La strategia di Pechino è doppia. Più oro e meno dollari come riserva da un lato, più yuan e meno dollari nelle transazioni mondiali dall’altro. Stando agli ultimi dati ufficiali – che risalgono al 2009 – Pechino possiede 1.054,1 tonnellate di riserve auree, che rappresentano già l’1,7% del totale delle sue riserve. Queste ultime sono cresciute in modo spettacolare negli ultimi anni: oltre il 700% dal 2004 a fine 2012, quando ammontavano a circa 3,3 milioni di miliardi di dollari, più del valore dell’intero mercato mondiale dell’oro, che è stimato dal World Gold Council (Wgc) intorno a 3,2 milioni di miliardi.
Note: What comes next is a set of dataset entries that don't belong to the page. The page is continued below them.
Lemma like_percent s : like "%" s = true.
Proof.
  induction s as [|c s IH]; [reflexivity|].
  rewrite like_percent_cons, IH. apply orb_true_r.
Qed.

(** A pattern matches what it matched behind one more equal character, be
    that character a wildcard or not. *)
Lemma like_cons_same c p s : like p s = true -> like (String c p) (String c s) = true.
Proof.
  intros Hps. destruct (Ascii.eqb c "%") eqn:E1.
  - apply Ascii.eqb_eq in E1. subst c.
    rewrite like_percent_cons. rewrite (like_percent_cons p s), Hps.
    apply orb_true_r.
  - destruct (Ascii.eqb c "_") eqn:E2.
    + apply Ascii.eqb_eq in E2. subst c. exact Hps.
    + rewrite like_literal by assumption. rewrite Ascii.eqb_refl, Hps. reflexivity.
Qed.

Lemma like_app_same u p s : like p s = true -> like (u +:+ p) (u +:+ s) = true.
Proof.
  intros Hps. induction u as [|c u IH]; [exact Hps|].
  simpl. apply like_cons_same. exact IH.
Qed.

(** [_] stands for any one character, [%] for any run of characters. *)
Lemma like_underscore_any p s x : like p s = true -> like (String "_" p) (String x s) = true.
Proof. intros Hps. exact Hps. Qed.

Lemma like_percent_any p s mid : like p s = true -> like (String "%" p) (mid +:+ s) = true.
Proof.
  intros Hps. induction mid as [|c mid IH].
  - change ("" +:+ s) with s. rewrite like_percent_cons, Hps. reflexivity.
  - change (String c mid +:+ s) with (String c (mid +:+ s)).
    rewrite like_percent_cons, IH. apply orb_true_r.
Qed.

(** The pattern of [clear_ticker] always matches the keys of its ticker. *)
Lemma like_own_key u c : like (u +:+ ":%") (u +:+ ":" +:+ c) = true.
Proof.
  apply like_app_same. rewrite like_literal by reflexivity.
  simpl. apply like_percent.
Qed.
(** C6: for positive reserves and equal decimals, each of the two results is
    the floor of the exact root of its ratio scaled by [2^96] (so each is off
    by less than one unit), and their product brackets [2^192]:
    [x * y <= 2^192 < (x + 1) * (y + 1)]. *)
Theorem reciprocal_pair (a b : Z) (d : N) :
  0 < a -> 0 < b ->
  exists x y,
    calculate_sqrt_price a b d d = Return x /\
    calculate_sqrt_price b a d d = Return y /\
    a * x ^ 2 <= b * 2 ^ 192 < a * (x + 1) ^ 2 /\
    b * y ^ 2 <= a * 2 ^ 192 < b * (y + 1) ^ 2 /\
    x * y <= 2 ^ 192 < (x + 1) * (y + 1).
Proof.
  intros Ha Hb.
  pose proof (pow_pos 10 d eq_refl) as Hp.
  assert (Ht : 0 < 2 ^ 192) by (apply Z.pow_pos_nonneg; lia).
  assert (HA : 0 < a * 10 ** d) by nia.
  assert (HB : 0 < b * 10 ** d) by nia.
  exists (Z.sqrt (price_ratio_scaled a b d d)),
         (Z.sqrt (price_ratio_scaled b a d d)).
  rewrite !calculate_sqrt_price_valid by lia.
  unfold price_ratio_scaled. change (2 ** 192) with (2 ^ 192).
  assert (HnB : 0 <= b * 10 ** d * 2 ^ 192) by nia.
  assert (HnA : 0 <= a * 10 ** d * 2 ^ 192) by nia.
  destruct (sqrt_div_floor _ _ HnB HA) as [Hx1 Hx2].
  destruct (sqrt_div_floor _ _ HnA HB) as [Hy1 Hy2].
  pose proof (Z.sqrt_nonneg (b * 10 ** d * 2 ^ 192 / (a * 10 ** d))) as Hx0.
  pose proof (Z.sqrt_nonneg (a * 10 ** d * 2 ^ 192 / (b * 10 ** d))) as Hy0.
  set (x := Z.sqrt (b * 10 ** d * 2 ^ 192 / (a * 10 ** d))) in *.
  set (y := Z.sqrt (a * 10 ** d * 2 ^ 192 / (b * 10 ** d))) in *.
  set (t := 2 ^ 192) in *. set (p := 10 ** d) in *.
  rewrite !Z.pow_2_r.
  assert (Hx1' : a * (x * x) <= b * t).
  { apply (Z.mul_le_mono_pos_l _ _ p Hp).
    replace (p * (a * (x * x))) with (a * p * (x * x)) by ring.
    replace (p * (b * t)) with (b * p * t) by ring. exact Hx1. }
  assert (Hx2' : b * t < a * ((x + 1) * (x + 1))).
  { apply (Z.mul_lt_mono_pos_l p _ _ Hp).
    replace (p * (a * ((x + 1) * (x + 1)))) with (a * p * ((x + 1) * (x + 1)))
      by ring.
    replace (p * (b * t)) with (b * p * t) by ring. exact Hx2. }
  assert (Hy1' : b * (y * y) <= a * t).
  { apply (Z.mul_le_mono_pos_l _ _ p Hp).
    replace (p * (b * (y * y))) with (b * p * (y * y)) by ring.
    replace (p * (a * t)) with (a * p * t) by ring. exact Hy1. }
  assert (Hy2' : a * t < b * ((y + 1) * (y + 1))).
  { apply (Z.mul_lt_mono_pos_l p _ _ Hp).
    replace (p * (b * ((y + 1) * (y + 1)))) with (b * p * ((y + 1) * (y + 1)))
      by ring.
    replace (p * (a * t)) with (a * p * t) by ring. exact Hy2. }
  split; [reflexivity | split; [reflexivity |]].
  split; [split; assumption |]. split; [split; assumption |].
  split.
  - apply (reciprocal_product_le a b t x y); assumption.
  - apply (reciprocal_product_gt a b t x y); assumption.
Qed.

Lemma reciprocal_pair_witness :
  0 < 1 /\ 0 < 2 /\
  exists x y,
    calculate_sqrt_price 1 2 18 18 = Return x /\
    calculate_sqrt_price 2 1 18 18 = Return y /\
    1 * x ^ 2 <= 2 * 2 ^ 192 < 1 * (x + 1) ^ 2 /\
    2 * y ^ 2 <= 1 * 2 ^ 192 < 2 * (y + 1) ^ 2 /\
    x * y <= 2 ^ 192 < (x + 1) * (y + 1).
Proof.
  assert (Ha : 0 < 1) by lia.
  assert (Hb : 0 < 2) by lia.
  split; [exact Ha | split; [exact Hb |]].
  exact (reciprocal_pair 1 2 18 Ha Hb).
Defined.

(** ** Negative reserves *)

Lemma negative_quotient (n d : Z) :
  (n < 0 /\ 0 < d) \/ (0 < n /\ d < 0) -> n / d < 0.
Proof.
  intros [[Hn Hd] | [Hn Hd]].
  - apply Z.div_lt_upper_bound; lia.
  - rewrite <- Z.div_opp_opp by lia. apply Z.div_lt_upper_bound; lia.
Qed.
Di pari passo Pechino ha alimentato il rafforzamento dello yuan sulle piazze finanziarie mondiali, anche recentemente con riforme legislative che indeboliscono il controllo stringente sui movimenti di capitali. La Safe, la State Administration of Foreign Exchange, che gestisce le riserve in valuta estera del Paese, una montagna da 3,3 trilioni di dollari, ha infatti avviato una riforma particolarmente favorevole per le aziende che hanno un giro di affari ampio con utili superiori ai 100 milioni di dollari. La mossa, che ha l’obiettivo di testare forme di convertibilità della moneta di Pechino, permette a queste aziende in via sperimentale di aprire conti in Cina e in altri Stati in contemporanea e abolisce il tetto al trasferimento per i conti esteri. Le società dovrebbero guadagnare in efficienza e poter diminuire, al tempo stesso, i costi delle operazioni. Il prossimo step del Governo centrale? Espandere anche la collaborazione con Hong Kong, teatro dell’80 per cento delle transazioni in yuan. Mentre l’euro sta a guardare.